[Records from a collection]

(** The Bun process runs in production; the Node.js process has no
    [NODE_ENV] and runs in development. *)
Lemma modes_exclude_each_other_witness :
  isProduction (Some bun_process) = true
  /\ isDevelopment (Some bun_process) = false
  /\ isTest (Some bun_process) = false
  /\ isDevelopment (Some node_process) = true
  /\ isProduction (Some node_process) = false.
Proof.
  destruct (modes_exclude_each_other (Some bun_process))
    as (_ & _ & _ & Hmode & _).
  destruct (Hmode bun_process _ "production" eq_refl eq_refl eq_refl)
    as (Hdev & Hprod & Htest).
  split; [exact Hprod|]; split; [exact Hdev|]; split; [exact Htest|].
  destruct (modes_exclude_each_other (Some node_process))
    as (_ & _ & _ & _ & Hmissing).
  destruct Hmissing as (Hdev' & Hprod' & _).
  { right; right; eexists; eexists.
    split; [reflexivity|]; split; [reflexivity|]; split; [reflexivity|].
    cbn; intuition discriminate. }
  split; [exact Hdev' | exact Hprod'].
Defined.

(** A Bun process lists a Node.js version and is still Bun. *)
Example runtime_of_concrete_processes :
  getRuntime (Some bun_process) = "bun"
  /\ getNodeVersion (Some bun_process) = None
  /\ getRuntime (Some node_process) = "node"
  /\ getRuntime None = "unknown".
Proof. repeat split. Qed.
End MoreConcrete.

_What is being asked_
This exercise calls for the line containing "getRuntime (Some node_process)" and each line after it in the records, copied exactly.

_Written reply_
  /\ getRuntime (Some node_process) = "node"
  /\ getRuntime None = "unknown".
Proof. repeat split. Qed.
End MoreConcrete.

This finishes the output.